Kadesha Gibbs is a center on Newton-Conover High School's basketball team. She does not normally miss free throws. However, when she lined up to take a shot on Tuesday, the ball went far right of the hoop and fell below the board.
At a schoolwide assembly, law enforcement and other authorities talked to students about safe driving as part of National Teen Driver Safety Week. Gibbs and Hunter Davis, who's on the men's basketball team, donned a pair of fatal vision goggles that simulates alcohol impairment.
"It was hard," Gibbs said. "I couldn't see straight."
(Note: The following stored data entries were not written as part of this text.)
(** GetSubstitution of the language specification, for a pattern with
    no capture group: in the replacement text [$$] is a dollar sign,
    [$&] the matched text, [$`] the text before the match, [$'] the
    text after it, and any other [$] stands for itself. *)
Fixpoint GetSubstitution (matched before after repl : string) : string :=
  match repl with
  | EmptyString => EmptyString
  | String a rest =>
      if Ascii.eqb a "$" then
        match rest with
        | String c r =>
            if Ascii.eqb c "$" then String "$" (GetSubstitution matched before after r)
            else if Ascii.eqb c "&" then matched +:+ GetSubstitution matched before after r
            else if Ascii.eqb c "`" then before +:+ GetSubstitution matched before after r
            else if Ascii.eqb c "'" then after +:+ GetSubstitution matched before after r
            else String "$" (GetSubstitution matched before after rest)
        | EmptyString => String "$" EmptyString
        end
      else String a (GetSubstitution matched before after rest)
  end.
She said her vision was still a little blurry for a few seconds after she took off the goggles while her eyes re-adjusted.
Car wrecks are the No. 1 cause of death for teens, and October is the deadliest month for teen drivers, according to information gathered by a State Farm Insurance study. In 2007, Congress declared the third week in October as National Teen Driver Safety Week to draw attention to the statistic, said Sig Holcomb, an agent with State Farm Insurance in Conover.
Although teens comprise only 7 percent of the licensed drivers in North Carolina, they account for 14 percent of the fatalities, said Master Trooper Randy Sales with the Highway Patrol.
Holcomb started the day at Newton-Conover High with Strapped for Cash. He gave $1 to the first 50 cars with student drivers who had all occupants buckled up.
"It took 60 cars to hand out the $50. If the police were out there, they'd have handed out tickets to those of you that didn't have your seatbelts on," Holcomb told the crowd.
Sylvia Fisher with Catawba County EMS confronted the students with shocking ideas.
"Do you like going to the bathroom by yourself?" she asked. "Because some of the people at the wrecks we go to, the people are paralyzed. They now have to wear diapers. The burns we see, they take your skin and cut it off."
Fisher also warned students that if they make a bad decision while driving, it won't just affect them, it could affect their boyfriend, girlfriend, siblings, or whoever else is in the car.
BJ Mullinax, the newly appointed district judge, graduated from Newton-Conover High. He said while he was in school, two classmates died from car wrecks.
During his sophomore year, a student was leaving the back parking lot headed to the mall. The student went straight through the stoplight, ran off the right side of the road, went to the left, hit a car head-on and died.
During Mullinax's junior year, a student was driving at a high rate of speed and hit a car head-on and died.
"You don't want to be in school the day after something like that happens," Mullinax said. "The best years are ahead of you, and you want to see those days. It may be as simple as buckling your seat belt or driving at a safe speed."
District Attorney Jay Gaither said being in a hurry is no excuse.
"I'm always in a hurry. I was in a hurry to get here today," he said. "But going a little bit faster would only get me here a minute earlier. That's not worth it."
Gaither, too, lost classmates to car accidents in high school.
Sales spoke to the students about the three types of distractions all drivers are susceptible to: Vision, when their eyes aren't on the road; cognitive, when their mind is not on driving; and mechanical, when their hands aren't on the wheel.
"If you get a phone call or a text in the car, let your friend get it," Sales said. "As of Dec. 1, it will be illegal for all drivers to text and drive."
Students also were discouraged from drinking. Sgt. Dan Harris with the Newton Police Department said that of all the fatal wrecks involving 16 to 24-year-olds, 74 percent of the drivers had at least one drink of alcohol in their life, and 26 percent had their first drink before they were 13 years old.
"It's harder to kick the habit later if you start drinking early," Harris said. "And I know you think that it's cool, but I promise you, it's not. When you're laying on the roadside as a fatality and (the EMS) is coming to put you in a body bag, there's no coming back from that."
Students Adam Stacks and Tyler Black, both 17, said the stories Gaither and Mullinax told made an impression on them.
"I'll remember them telling stories about how their friends died in high school," Stacks said.
He said he never drinks and drives.
"I'm a safe driver," Stacks said. "I haven't had any tickets."
Black said he's been in an accident in which the driver had been drinking and the car struck a median.
Black said he never wants to be in that situation again.
Lisa Conner, 14, said she doesn't think the presentation will make a difference to some students, though.
"Kids are going to do what they want to do, no matter what," she said.
Blake McCourry, 15, isn't one of those. He said some of the drinking statistics and texting information made an impression on him. He hasn't started driving yet, but said he won't do either when he does.